### Exercise
When you reach the line containing "From S2P Require Import Prelude.", include it and stop; until then, return each line of the material exactly, starting with the first.

### Data for processing
(* ===== verification/Gateway.v ===== *)
(** The api-gateway's authentication middleware,
    [src/api-gateway/src/middleware/auth-middleware.js] ([validateToken]).

    The signature check [jwt.verify(token, JWT_SECRET, cb)] belongs to the
    jsonwebtoken library: the section takes it as a parameter [verify]
    ([None] for the callback's [err], [Some user] for the decoded payload),
    so every theorem holds for any verifier. *)

From S2P Require Import Prelude.

Module Gateway.

Inductive GwResult (User : Type) :=
| GwReject (status : Z) (message : string)
| GwNext (user : User).
Arguments GwReject {User} _ _.
Arguments GwNext {User} _.

(** [authHeader && authHeader.split(' ')[1]]: a missing or empty header
    gives a falsy value, and so does a missing or empty second word. *)
Definition bearer_token (authHeader : option string) : option string :=
  match authHeader with
  | None => None
  | Some h =>
      if String.eqb h "" then None
      else match nth_error (split_on " "%char h) 1 with
           | Some t => if String.eqb t "" then None else Some t
           | None => None
           end
  end.

Section Middleware.
Context {User : Type} (verify : string -> option User).

Definition validateToken (authHeader : option string) : GwResult User :=
  match bearer_token authHeader with
  | None => GwReject 401 "Authentication required"
  | Some token =>
      match verify token with
      | None => GwReject 429 "Invalid token!"
      | Some user => GwNext user
      end
  end.

(** C21: the gateway lets a request through exactly when the second word
    of its [Authorization] header is a non-empty token the verifier
    accepts; a token the verifier rejects is answered with 429 (Too Many
    Requests), not with an authentication error. *)
Theorem validateToken_spec (h : option string) :
  (forall u, validateToken h = GwNext u <->
     exists t, bearer_token h = Some t /\ verify t = Some u) /\
  (forall t, bearer_token h = Some t -> verify t = None ->
     validateToken h = GwReject 429 "Invalid token!").
Proof.
  unfold validateToken. split.
  - intros u. destruct (bearer_token h) as [t|].
    + destruct (verify t) as [u'|] eqn:Hv; split.
      * intros [= <-]. by exists t.
      * intros [t' [[= <-] Hv']]. congruence.
      * done.
      * intros [t' [[= <-] Hv']]. congruence.
    + split; [done|]. by intros [t [? _]].
  - intros t -> Hv. by rewrite Hv.
Qed.

Lemma bearer_token_spec h t :
  bearer_token (Some h) = Some t <->
  h <> "" /\ nth_error (split_on " "%char h) 1 = Some t /\ t <> "".
Proof.
  unfold bearer_token. destruct (String.eqb_spec h ""); [split; [done|]; tauto|].
  destruct (nth_error _ 1) as [t'|]; [|split; [done|intros [_ [? _]]; done]].
  destruct (String.eqb_spec t' ""); split; try done.
  - intros [_ [[= ->] ?]]. done.
  - intros [= ->]. done.
  - by intros [_ [[= ->] _]].
Qed.

End Middleware.

(** A verifier that accepts one token. *)
Definition verify_demo (t : string) : option string :=
  if String.eqb t "good" then Some "u1" else None.

Lemma validateToken_spec_witness :
  (forall u, validateToken verify_demo (Some "Bearer good") = GwNext u <->
     exists t, bearer_token (Some "Bearer good") = Some t /\ verify_demo t = Some u) /\
  (forall t, bearer_token (Some "Bearer good") = Some t -> verify_demo t = None ->
     validateToken verify_demo (Some "Bearer good") = GwReject 429 "Invalid token!").
Proof. apply validateToken_spec. Defined.

End Gateway.
(* ===== verification/Apps.v ===== *)
(** The services' Express apps: the middleware chains of
    [src/post-service/src/index.js] (lines 20-42),
    [src/search-service/src/index.js] (lines 22-46) and
    [src/media-service/src/index.js] (lines 13-33).

    Each app runs [helmet()], [cors()], [express.json()], a logging
    middleware, its router under a mount point, and [errorHandler].
    Helmet, cors and the logger only set headers or write logs: they pass
    every request on unchanged and are not modelled further.
    [express.json()] (body-parser's [json] in its default strict mode,
    Express 4) is [express_json]:
    - a request whose [Content-Type] is not [application/json], or whose
      body is empty, reaches the router with [req.body = {}];
    - otherwise the first character that is not whitespace must be [{] or
      [[], and the text must parse ([JsonCodec.JSON_parse]); the router
      gets the parsed value;
    - a body that fails either test is a parse error with status 400,
      which [errorHandler] (not under src/) answers before any route runs
      ([BadBody]).
    A request is the text the client sent ([RawReq]); [serve] is the app
    on it.  [mediaApp] adds the multipart view multer has of an upload
    ([MediaRaw]) and the two routes of [routes/media-routes.js].

    Theorems: [express.json()] hands the router [wire v] for a body that
    is [JSON.stringify] of an object or array [v]; and through the post
    service's whole app, a create request whose body is [JSON.stringify]
    of an object runs [createPostController] on it, while a body
    [express.json()] rejects is answered 400 and changes nothing. *)

From S2P Require Import Prelude Json Iso JsonCodec Redis PostStore PostService SearchService MediaService Routes.
Import Routes.

(** A request as the client sends it. *)
Record RawReq := mkRaw {
  raw_method : Method;
  raw_path : list string;
  raw_user : option string;           (** the [x-user-id] header *)
  raw_type : option string;           (** the media type of [Content-Type] *)
  raw_body : string;                  (** the body text, empty when there is none *)
  raw_query : string -> option string;
}.

Inductive BodyOut := BodyJson (j : json) | BodyError | BodyUnsupported.

(** body-parser's [firstchar]: the first character after JSON whitespace. *)
Definition first_char (s : string) : option ascii :=
  match skip_ws s with String c _ => Some c | EmptyString => None end.

(** [express.json()]: what [req.body] is when the router runs. *)
Definition express_json (ty : option string) (body : string) : BodyOut :=
  if negb (bool_decide (ty = Some "application/json")) then BodyJson (JObj [])
  else if String.eqb body "" then BodyJson (JObj [])
  else match first_char body with
       | Some c =>
           if Ascii.eqb c "{"%char || Ascii.eqb c "["%char then
             match JSON_parse body with
             | Parsed v => BodyJson v
             | SyntaxError => BodyError
             | Unsupported => BodyUnsupported
             end
           else BodyError
       | None => BodyError
       end.

(** What the app answers: the parse error's 400, a body outside the
    model, or what the routes answer. *)
Inductive AppOut (R : Type) := BadBody | UnsupBody | Routed (o : Out R).
Arguments BadBody {R}. Arguments UnsupBody {R}. Arguments Routed {R} o.

Section Serve.
Context {S R : Type}.

(** The app: [express.json()], then the mounted router; helmet, cors and
    the logger pass the request on. *)
Definition serve (app : HttpReq -> Ex S exn (Out R)) (q : RawReq) : Ex S exn (AppOut R) :=
  match express_json (raw_type q) (raw_body q) with
  | BodyJson j => o ← app (mkHttp (raw_method q) (raw_path q) (raw_user q) j (raw_query q)); mret (Routed o)
  | BodyError => mret BadBody
  | BodyUnsupported => mret UnsupBody
  end.
End Serve.

(** [post-service/src/index.js], lines 20-42. *)
Definition postServer {C} `{CacheStoreLaws CacheVal C} (parseInt : string -> option Z)
    : RawReq -> Ex (PState C) exn (AppOut Resp) :=
  serve (postApp parseInt).

(** [search-service/src/index.js], lines 22-46. *)
Definition searchServer : RawReq -> Ex Search.SearchDB exn (AppOut Search.SearchResp) :=
  serve searchApp.

(** ** The media service *)

(** An upload request: the text [express.json()] reads and the form
    multer reads. *)
Record MediaRaw := mkMediaRaw { mraw_req : RawReq; mraw_form : Media.UploadBody }.

(** [routes/media-routes.js]: [POST /upload] and [GET /get], each with its
    own [authenticateRequest]; any other path is Express's 404. *)
Definition media_route (m : Method) (path : list string) (user : option string) (form : Media.UploadBody)
    : option Media.MediaReq :=
  match m, path with
  | POST, [x] => if String.eqb x "upload" then Some (Media.MUpload user form) else None
  | GET, [x] => if String.eqb x "get" then Some (Media.MGet user) else None
  | _, _ => None
  end.

(** [media-service/src/index.js], lines 13-33: [app.use('/api/media',
    mediaRoutes)] behind the same middleware. *)
Definition mediaApp (q : HttpReq) (form : Media.UploadBody) : Ex Media.MState exn (Out Media.MResp) :=
  match strip_segments ["api"; "media"] (hr_path q) with
  | Some rest =>
      match media_route (hr_method q) rest (hr_user q) form with
      | Some r => o ← Media.mediaRouter r; mret (Answer o)
      | None => mret NotFound
      end
  | None => mret NotFound
  end.

Definition mediaServer (q : MediaRaw) : Ex Media.MState exn (AppOut Media.MResp) :=
  serve (fun h => mediaApp h (mraw_form q)) (mraw_req q).

(** ** [express.json()] on the text of [JSON.stringify] *)

Lemma stringify_obj_head fs : exists t, stringify (JObj fs) = String "{" t.
Proof. destruct fs as [|[k w] fs]; eexists; reflexivity. Qed.

Lemma stringify_arr_head l : exists t, stringify (JArr l) = String "[" t.
Proof. destruct l; eexists; reflexivity. Qed.

(** The body [JSON.stringify(v)] of an object or array [v] reaches the
    router as [wire v]. *)
Lemma express_json_stringify v :
  json_wf v -> (exists fs, v = JObj fs) \/ (exists l, v = JArr l) ->
  express_json (Some "application/json") (stringify v) = BodyJson (wire v).
Proof.
  intros Hwf Hv. unfold express_json. rewrite bool_decide_true by done. simpl negb. cbv iota.
  assert (exists c t, stringify v = String c t /\ (Ascii.eqb c "{"%char || Ascii.eqb c "["%char) = true)
    as (c & t & Hs & Hc).
  { destruct Hv as [[fs ->]|[l ->]];
      [destruct (stringify_obj_head fs) as [t Ht]|destruct (stringify_arr_head l) as [t Ht]];
      rewrite Ht; by eexists _, t. }
  rewrite (parse_stringify v Hwf), Hs. unfold first_char.
  assert (Hws : skip_ws (String c t) = String c t).
  { apply orb_true_iff in Hc as [Hc|Hc]; apply Ascii.eqb_eq in Hc as ->; reflexivity. }
  by rewrite Hws, Hc.
Qed.

(** A body [express.json()] rejects is answered 400 and runs no route. *)
Lemma serve_rejects {S R} (app : HttpReq -> Ex S exn (Out R)) q s :
  express_json (raw_type q) (raw_body q) = BodyError -> serve app q s = (inr BadBody, s).
Proof. intros H. unfold serve. by rewrite H. Qed.

Lemma express_json_strict body :
  body <> "" -> first_char body <> Some "{"%char -> first_char body <> Some "["%char ->
  express_json (Some "application/json") body = BodyError.
Proof.
  intros Hb H1 H2. unfold express_json. rewrite bool_decide_true by done. simpl negb. cbv iota.
  destruct (String.eqb_spec body ""); [done|].
  destruct (first_char body) as [c|]; [|done].
  destruct (Ascii.eqb_spec c "{"%char) as [->|]; [done|].
  destruct (Ascii.eqb_spec c "["%char) as [->|]; done.
Qed.

(** ** The post service's app end to end *)

(** The mount and the router send a create request to the controller. *)
Lemma postApp_create {C} `{CacheStoreLaws CacheVal C} parseInt u j q :
  postApp parseInt (mkHttp POST ["api"; "post"; "create-post"] (Some u) j q) =
    (r ← createPostController u j; mret (Answer r)).
Proof. reflexivity. Qed.

Module AppsRuns.
Import PostService.Runs.

Definition hello_fields : list (string * json) := [("content", JStr "hello world")].

Definition create_req (body : string) : RawReq :=
  mkRaw POST ["api"; "post"; "create-post"] (Some "u1") (Some "application/json") body (fun _ => None).

Example json_type_ignored : express_json (Some "text/plain") "not json" = BodyJson (JObj []).
Proof. reflexivity. Qed.

Example strict_rejects_scalar : express_json (Some "application/json") " 42" = BodyError.
Proof. vm_compute. reflexivity. Qed.

Example malformed_rejected : express_json (Some "application/json") "{content: 1}" = BodyError.
Proof. vm_compute. reflexivity. Qed.

(** The text a client sends for [{ content: "hello world" }] creates the
    post through the whole app. *)
Example create_over_http :
  fst (postServer (fun _ => None) (create_req (stringify (JObj hello_fields))) st0) =
    inr (Routed (Answer (mkResp 201 (BMsg true "Post created successfully")))).
Proof. vm_compute. reflexivity. Qed.

(** An upload reaches the media controller through the media app; the
    same path with [GET] is Express's 404. *)
Example upload_over_http :
  match fst (mediaServer (mkMediaRaw (mkRaw POST ["api"; "media"; "upload"] (Some "u1")
                                         (Some "multipart/form-data") "" (fun _ => None))
                            (Media.Multipart [MediaRuns.png "cat.png" 1000])) MediaRuns.ms0) with
  | inr (Routed (Answer r)) => Media.mr_status r = 201%Z
  | _ => False
  end.
Proof. vm_compute. reflexivity. Qed.

Example upload_path_get_not_found :
  fst (mediaServer (mkMediaRaw (mkRaw GET ["api"; "media"; "upload"] (Some "u1") None "" (fun _ => None))
                     Media.NotMultipart) MediaRuns.ms0) = inr (Routed NotFound).
Proof. reflexivity. Qed.

Example search_over_http :
  fst (searchServer (mkRaw GET ["api"; "search"; "posts"] (Some "u1") None "" (fun k => if String.eqb k "query" then Some "hello" else None))
         SearchProps.sdb0) = inr (Routed (Answer (Search.SRes []))).
Proof. vm_compute. reflexivity. Qed.

End AppsRuns.
Definition set_media_up (mongo cloud : bool) (s : Media.MState) : Media.MState :=
  Media.mkMS (Media.ms_media s) (Media.ms_next s) mongo (Media.ms_assets s)
    (Media.ms_destroyed s) (Media.ms_cloud_next s) cloud.

Inductive sys_step : Sys -> Sys -> Prop :=
| sys_create user data S :
    healthy (sys_ps S) -> sys_step S (with_ps S (snd (createPostController user data (sys_ps S))))
| sys_delete user id S :
    healthy (sys_ps S) -> sys_step S (with_ps S (snd (deletePostController user id (sys_ps S))))
| sys_getAll pq lq S : sys_step S (with_ps S (snd (getAllPostController pq lq (sys_ps S))))
| sys_getPost id S : sys_step S (with_ps S (snd (getPostController id (sys_ps S))))
| sys_evict ks S :
    sys_step S (with_ps S (mkPS (ps_db (sys_ps S)) (cache_del ks (ps_cache (sys_ps S)))
                              (ps_redis_up (sys_ps S)) (ps_mq (sys_ps S))))
| sys_redis b S :
    sys_step S (with_ps S (mkPS (ps_db (sys_ps S)) (ps_cache (sys_ps S)) b (ps_mq (sys_ps S))))
| sys_mongo b S :
    sys_step S (with_ps S (mkPS (set_db_up b (ps_db (sys_ps S))) (ps_cache (sys_ps S))
                              (ps_redis_up (sys_ps S)) (ps_mq (sys_ps S))))
| sys_tick S :
    sys_step S (with_ps S (mkPS (tick (ps_db (sys_ps S))) (ps_cache (sys_ps S))
                              (ps_redis_up (sys_ps S)) (ps_mq (sys_ps S))))
| sys_search_deliver S m b' :
    Search.sdb_up (sys_search S) = true ->
    deliver "search-service" (sys_broker S) = Some (m, b') ->
    sys_step S (mkSys (with_broker (sys_ps S) b') (snd (search_dispatch m (sys_search S))) (sys_media S))
| sys_media_deliver S m b' :
    deliver "media-service" (sys_broker S) = Some (m, b') ->
    sys_step S (mkSys (with_broker (sys_ps S) b') (sys_search S) (snd (media_dispatch m (sys_media S))))
| sys_media_req r S :
    sys_step S (mkSys (sys_ps S) (sys_search S) (snd (Media.mediaRouter r (sys_media S))))
| sys_search_mongo b S :
    sys_step S (mkSys (sys_ps S) (set_sdb_up b (sys_search S)) (sys_media S))
| sys_media_env mongo cloud S :
    sys_step S (mkSys (sys_ps S) (sys_search S) (set_media_up mongo cloud (sys_media S))).

(** One message taken by each consumer, when its queue has one. *)
Definition search_next (S : Sys) : Sys :=
  match deliver "search-service" (sys_broker S) with
  | Some (m, b') => mkSys (with_broker (sys_ps S) b') (snd (search_dispatch m (sys_search S))) (sys_media S)
  | None => S
  end.

Definition media_next (S : Sys) : Sys :=
  match deliver "media-service" (sys_broker S) with
  | Some (m, b') => mkSys (with_broker (sys_ps S) b') (sys_search S) (snd (media_dispatch m (sys_media S)))
  | None => S
  end.

Inductive sys_fault : Sys -> Sys -> Prop :=
| fault_step S S' : sys_step S S' -> sys_fault S S'
| fault_crash S :
    sys_fault S (with_ps S (with_broker (sys_ps S) (broker_crash (sys_broker S))))
| fault_restart S :
    sys_fault S (with_ps S (with_broker (sys_ps S) (broker_restart (sys_broker S))))
| fault_search_deliver_down S m b' :
    deliver "search-service" (sys_broker S) = Some (m, b') ->
    sys_fault S (mkSys (with_broker (sys_ps S) b') (snd (search_dispatch m (sys_search S))) (sys_media S)).

Lemma search_next_step S :
  Search.sdb_up (sys_search S) = true -> is_Some (deliver "search-service" (sys_broker S)) ->
  sys_step S (search_next S).
Proof.
  intros Hup [[m b'] Hd]. unfold search_next. rewrite Hd. by apply sys_search_deliver.
Qed.

Lemma search_next_fault S :
  is_Some (deliver "search-service" (sys_broker S)) -> sys_fault S (search_next S).
Proof. intros [[m b'] Hd]. unfold search_next. rewrite Hd. by apply fault_search_deliver_down. Qed.

Lemma media_next_step S : is_Some (deliver "media-service" (sys_broker S)) -> sys_step S (media_next S).
Proof. intros [[m b'] Hd]. unfold media_next. rewrite Hd. by apply sys_media_deliver. Qed.

End System.

(** ** The reads change only the cache *)

Section Reads.
Context {C : Type} `{CacheStoreLaws CacheVal C}.

Definition cache_only (s s' : PState C) : Prop :=
  ps_db s' = ps_db s /\ ps_redis_up s' = ps_redis_up s /\ ps_mq s' = ps_mq s.

#[export] Instance cache_only_preorder : PreOrder cache_only.
Proof.
  split; [by intros s; repeat split|].
  intros s1 s2 s3 (? & ? & ?) (? & ? & ?). repeat split; congruence.
Qed.

Lemma redis_cmd_cache_only {A} (f : C -> A * C) : ex_mono cache_only (redis_cmd f).
Proof.
  intros [d c [] q]; [|reflexivity]. unfold redis_cmd. simpl.
  destruct (f c). by repeat split.
Qed.

Lemma lift_db_cache_only {A} (m : Ex PostDB exn A) :
  (forall d, snd (m d) = d) -> ex_mono cache_only (lift_db m).
Proof. intros Hm [d c r q]. unfold lift_db. simpl. specialize (Hm d). destruct (m d). simpl in *. subst. by repeat split. Qed.

Lemma find_page_state start limit d : snd (find_page start limit d) = d.
Proof. unfold find_page, mongo_check. ex_simp. destruct (db_up d); [|done]. simpl. by destruct (Z.ltb start 0). Qed.

Lemma count_documents_state d : snd (count_documents d) = d.
Proof. unfold count_documents, mongo_check. ex_simp. by destruct (db_up d). Qed.

Lemma getAllPostController_cache_only pq lq : ex_mono cache_only (getAllPostController pq lq).
Proof.
  unfold getAllPostController, getAllPost_try, redis_get, redis_setex. ex_mono_split;
    eauto using redis_cmd_cache_only, lift_db_cache_only, find_page_state, count_documents_state.
Qed.

Lemma getPostController_cache_only id : ex_mono cache_only (getPostController id).
Proof.
  intros [d c r q]. destruct (getPost_effect d c r q id) as (Hd & Hr & Hq & _). by repeat split.
Qed.

End Reads.

(** ** The search index follows the posts *)

Section SearchConsistency.
Context {C : Type} `{CacheStoreLaws CacheVal C}.
Implicit Types w : @Sys C.

(** The search service's queue. *)
Definition sq w : list message := queue_of "search-service" (sys_broker w).

Definition is_msg (k pid : string) (m : message) : Prop :=
  msg_key m = k /\ jget "postId" (msg_body m) = Some (JStr pid).

(** The shape of the events [post-controller.js] publishes. *)
Definition wf_msg (m : message) : Prop :=
  (msg_key m = "post.created" \/ msg_key m = "post.deleted") /\ json_wf (msg_body m) /\
  exists pid, jget "postId" (msg_body m) = Some (JStr pid).

Definition del_in (l : list message) (pid : string) : Prop :=
  exists m, m ∈ l /\ is_msg "post.deleted" pid m.

Definition live w (pid : string) : Prop :=
  exists p, p ∈ db_posts (ps_db (sys_ps w)) /\ post_id p = pid.

(** The search queue exists and is bound to both routing keys. *)
Definition search_bound (b : broker) : Prop :=
  exists q, br_queues b !! "search-service" = Some q /\
    queue_accepts EXCHANGE_NAME "post.created" q = true /\
    queue_accepts EXCHANGE_NAME "post.deleted" q = true.

(** Spec §3: every index entry is a live post, or its deletion is on its
    way; and every [post.created] waiting in the queue is for a live post,
    or its deletion follows it in the queue. *)
Definition search_inv w : Prop :=
  search_bound (sys_broker w) /\ Forall wf_msg (sq w) /\
  (forall pid, is_Some (Search.sdb_index (sys_search w) !! pid) -> live w pid \/ del_in (sq w) pid) /\
  (forall i m pid, sq w !! i = Some m -> is_msg "post.created" pid m ->
     live w pid \/ del_in (drop (Datatypes.S i) (sq w)) pid).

### The answer
(* ===== verification/Gateway.v ===== *)
(** The api-gateway's authentication middleware,
    [src/api-gateway/src/middleware/auth-middleware.js] ([validateToken]).

    The signature check [jwt.verify(token, JWT_SECRET, cb)] belongs to the
    jsonwebtoken library: the section takes it as a parameter [verify]
    ([None] for the callback's [err], [Some user] for the decoded payload),
    so every theorem holds for any verifier. *)

From S2P Require Import Prelude.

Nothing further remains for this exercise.